C’è in tutto ciò un altro aspetto importante: “la nostra dieta è oggi abbondante, ma – ahimé – spesso povera di fibre. Le diete ricche di fibre (frequenti in passato) favoriscono la motilità intestinale ed in sostanza diminuiscono il tasso di permanenza di alcuni componenti nel nostro organismo. È inoltre aumentata la sedentarietà. Molti lavori di ricerca sono concordi nel definire una grande fetta di celiaci come non diagnosticati. Tuttavia l’assenza di questa diagnosi è dovuta in parte all’accesso alla diagnosi stessa e probabilmente, un tempo, quando la sedentarietà era minore rispetto ad oggi, ciò avveniva. Per queste ragioni è difficile attribuire tale variazione al glutine delle varietà moderne”.

Inoltre, va specificato anche che molte persone attribuiscono erroneamente ai grani antichi una minore capacità di indurre le intolleranze al glutine o al frumento. “Tali intolleranze sono malattie reali e diagnosticabili, – specifica il ricercatore del CREA. Tuttavia, la loro diagnosi è molto complessa e richiede importanti sforzi personali che non sempre si riesce a mettere in essere. Molti tra coloro che sostengono di essere intolleranti al glutine hanno tuttavia auto-diagnosticato la propria patologia, il che è ovviamente sbagliato.

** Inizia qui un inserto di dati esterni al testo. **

(* ===== verification/HttpServer.v ===== *)
(** * HTTP responses and the HTTP server
      (ryan_network/http/http_response.h, http_response.cc, http_server.h, http_server.cc)

    The server acts on a connection through [Send] and [Shutdown] only; the
    class [Connection] is that interface, and module [TcpConnection] provides
    it.  The order in which [std::unordered_map] is traversed is unspecified:
    it is the parameter [unordered_iter]. *)

From S2P Require Import Prelude Format Buffer Connection HttpContext.

(** ** HttpResponse *)

Module HttpResponse.

(** src: ryan_network/http/http_response.h:10-16 HttpResponse::HttpStatusCode *)
Inductive HttpStatusCode :=
  | kUnknown
  | k200Ok
  | k301MovedPermanently
  | k400BadRequest
  | k404NotFound.

#[export] Instance HttpStatusCode_eq_dec : EqDecision HttpStatusCode.
Proof. solve_decision. Defined.

(** The value of an enumerator.
    src: ryan_network/http/http_response.h:11-15 HttpResponse::HttpStatusCode *)
Definition code_value (c : HttpStatusCode) : Z :=
  match c with
  | kUnknown => 0
  | k200Ok => 200
  | k301MovedPermanently => 301
  | k400BadRequest => 400
  | k404NotFound => 404
  end.

(** src: ryan_network/http/http_response.h:44-49 HttpResponse *)
Record t := mk {
  headers_ : gmap bytes bytes;
  status_code_ : HttpStatusCode;
  status_message_ : bytes;
  close_connection_ : bool;
  body_ : bytes
}.

(** src: ryan_network/http/http_response.h:18-19 HttpResponse::HttpResponse *)
Definition new (close : bool) : t := mk ∅ kUnknown [] close [].

(** src: ryan_network/http/http_response.h:21-21 HttpResponse::SetStatusCode *)
Definition SetStatusCode (r : t) (code : HttpStatusCode) : t :=
  mk (headers_ r) code (status_message_ r) (close_connection_ r) (body_ r).
(** src: ryan_network/http/http_response.h:23-25 HttpResponse::SetStatusMessage *)
Definition SetStatusMessage (r : t) (message : bytes) : t :=
  mk (headers_ r) (status_code_ r) message (close_connection_ r) (body_ r).
(** src: ryan_network/http/http_response.h:27-27 HttpResponse::SetCloseConnection *)
Definition SetCloseConnection (r : t) (on : bool) : t :=
  mk (headers_ r) (status_code_ r) (status_message_ r) on (body_ r).
(** src: ryan_network/http/http_response.h:29-29 HttpResponse::CloseConnection *)
Definition CloseConnection (r : t) : bool := close_connection_ r.
(** src: ryan_network/http/http_response.h:35-37 HttpResponse::AddHeader *)
Definition AddHeader (r : t) (key value : bytes) : t :=
  mk (<[key := value]> (headers_ r)) (status_code_ r) (status_message_ r) (close_connection_ r)
    (body_ r).
(** src: ryan_network/http/http_response.h:31-33 HttpResponse::SetContentType *)
Definition SetContentType (r : t) (contentType : bytes) : t :=
  AddHeader r (lit "Content-Type") contentType.
(** src: ryan_network/http/http_response.h:39-39 HttpResponse::SetBody *)
Definition SetBody (r : t) (body : bytes) : t :=
  mk (headers_ r) (status_code_ r) (status_message_ r) (close_connection_ r) body.

(** [for (const auto& header : headers_)], over the traversal order.
    src: ryan_network/http/http_response.cc:25-30 HttpResponse::AppendToBuffer *)
Fixpoint append_headers (output : Buffer) (headers : list (bytes * bytes)) : result Buffer :=
  match headers with
  | [] => Ok output
  | (key, value) :: headers =>
      output ← Append output key;
      output ← Append output (lit ": ");
      output ← Append output value;
      output ← Append output kCRLF;
      append_headers output headers
  end.

(** [buf] has 32 bytes; [%zd] prints the [size_t] of the body as a signed
    number.
    src: ryan_network/http/http_response.cc:8-33 HttpResponse::AppendToBuffer *)
Definition AppendToBuffer (unordered_iter : gmap bytes bytes -> list (bytes * bytes))
    (r : t) (output : Buffer) : result Buffer :=
  let buf := snprintf 32 (lit "HTTP/1.1 " ++ dec (code_value (status_code_ r)) ++ lit " ") in
  output ← Append output buf;
  output ← Append output (status_message_ r);
  output ← Append output kCRLF;
  output ←
    (if close_connection_ r
     then Append output (lit "Connection: close" ++ kCRLF)
     else
       let buf := snprintf 32 (lit "Content-Length: " ++ dec (s64 (zlen (body_ r))) ++ kCRLF) in
       output ← Append output buf;
       Append output (lit "Connection: Keep-Alive" ++ kCRLF));
  output ← append_headers output (unordered_iter (headers_ r));
  output ← Append output kCRLF;
  Append output (body_ r).

End HttpResponse.

(** ** HttpServer *)

(** src: ryan_network/http/http_server.cc:11-15 DefaultHttpCallback *)
Definition DefaultHttpCallback (req : HttpRequest) (resp : HttpResponse.t) : HttpResponse.t :=
  let resp := HttpResponse.SetStatusCode resp HttpResponse.k404NotFound in
  let resp := HttpResponse.SetStatusMessage resp (lit "Not Found") in
  HttpResponse.SetCloseConnection resp true.

(** src: ryan_network/http/http_server.h:33-34 HttpServer *)
Record HttpServer := mkHttpServer {
  http_callback_ : HttpRequest -> HttpResponse.t -> HttpResponse.t;
  thread_num : Z   (* of [server_] *)
}.

(** The constructor sets the default callback and four threads; the
    [TcpServer] it builds is module [TcpServer].
    src: ryan_network/http/http_server.cc:17-27 HttpServer::HttpServer *)
Definition HttpServer_new : HttpServer := mkHttpServer DefaultHttpCallback 4.

(** src: ryan_network/http/http_server.h:23-23 HttpServer::SetHttpCallback *)
Definition SetHttpCallback (s : HttpServer) cb : HttpServer := mkHttpServer cb (thread_num s).

Section Server.
Context {C : Type} `{Connection C}.
Context (unordered_iter : gmap bytes bytes -> list (bytes * bytes)).

(** [OnConnection] only logs.
    src: ryan_network/http/http_server.cc:35-41 HttpServer::OnConnection *)
Definition OnConnection (s : HttpServer) (conn : C) : C := conn.

(** src: ryan_network/http/http_server.cc:71-93 HttpServer::OnRequest *)
Definition OnRequest (s : HttpServer) (conn : C) (req : HttpRequest) : result C :=
  let connection := GetHeader req (lit "Connection") in
  let close := bool_decide (connection = lit "close")
    || bool_decide (version_ req = kHttp10) && negb (bool_decide (connection = lit "Keep-Alive")) in
  let close := true in
  let response := http_callback_ s req (HttpResponse.new close) in
  buf ← Buffer_new kInitialSize;
  buf ← HttpResponse.AppendToBuffer unordered_iter response buf;
  '(conn, buf) ← conn_SendBuffer conn buf;
  if HttpResponse.CloseConnection response then conn_Shutdown conn else Ok conn.

(** [None]: the fuel of the parser ran out.
    src: ryan_network/http/http_server.cc:44-69 HttpServer::OnMessage *)
Definition OnMessage (fuel : nat) (s : HttpServer) (conn : C) (buf : Buffer) (receiveTime : Z)
    : option (result (C * Buffer)) :=
  let context := HttpContext_new in
  match ParseRequest fuel context buf receiveTime with
  | None => None
  | Some r => Some (
      '(ok, context, buf) ← r;
      conn ←
        (if (ok : bool) then Ok conn
         else
           conn ← conn_Send conn (lit "HTTP/1.1 400 Bad request" ++ kCRLF ++ kCRLF);
           conn_Shutdown conn);
      conn ← (if GotAll context then OnRequest s conn (request_ context) else Ok conn);
      Ok (conn, buf))
  end.

End Server.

Inoltre, talvolta l’intolleranza non è nei confronti del glutine, ma di altre componenti del frumento che sono comunque presenti anche in alimenti senza glutine ma, per errore, viene attribuita l’intolleranza al glutine”.
Al di là delle convinzioni e delle “false credenze”, le differenze tra grano “antico” e “moderno” non sono solo poco chiare da un punto di vista scientifico, ma a conti fatti poco consistenti all’atto pratico. “In un contesto mediatico come quello attuale, il termine “antico” può però fare tantissimo dal punto di vista commerciale”, afferma Saia. Ci sono comunque alcune caratteristiche che possono rendere i grani antichi indirettamente interessanti per l’alimentazione moderna: “producendo meno granella, i grani “antichi” hanno una maggiore concentrazione di microelementi (ferro, zinco, ecc.). Ovviamente tale maggiore concentrazione può essere inutile in una dieta già ricca degli stessi elementi. Normalmente vengono consumati integrali e quindi offrono complessivamente un maggior quantitativo di proteine e fibre. Come nel caso precedente, va comunque specificato che esistono comunque i grani moderni integrali ai quali poter fare ricorso”.
E il sapore? “Le fibre possono in effetti contribuire al sapore. Quest’ultimo, però, dipende da molti fattori, tra cui la varietà del grano tutte le variabili del processo di trasformazione. I produttori di grani “antichi” sono attualmente una nicchia. Lavorare su una filiera corta, con metodi particolari, può incidere sul sapore. Un grano moderno, se lavorato seguendo logiche di filiera, ha eccellenti doti nutrizionali, un buon sapore e, se integrale, un ottimo contenuto di fibre”.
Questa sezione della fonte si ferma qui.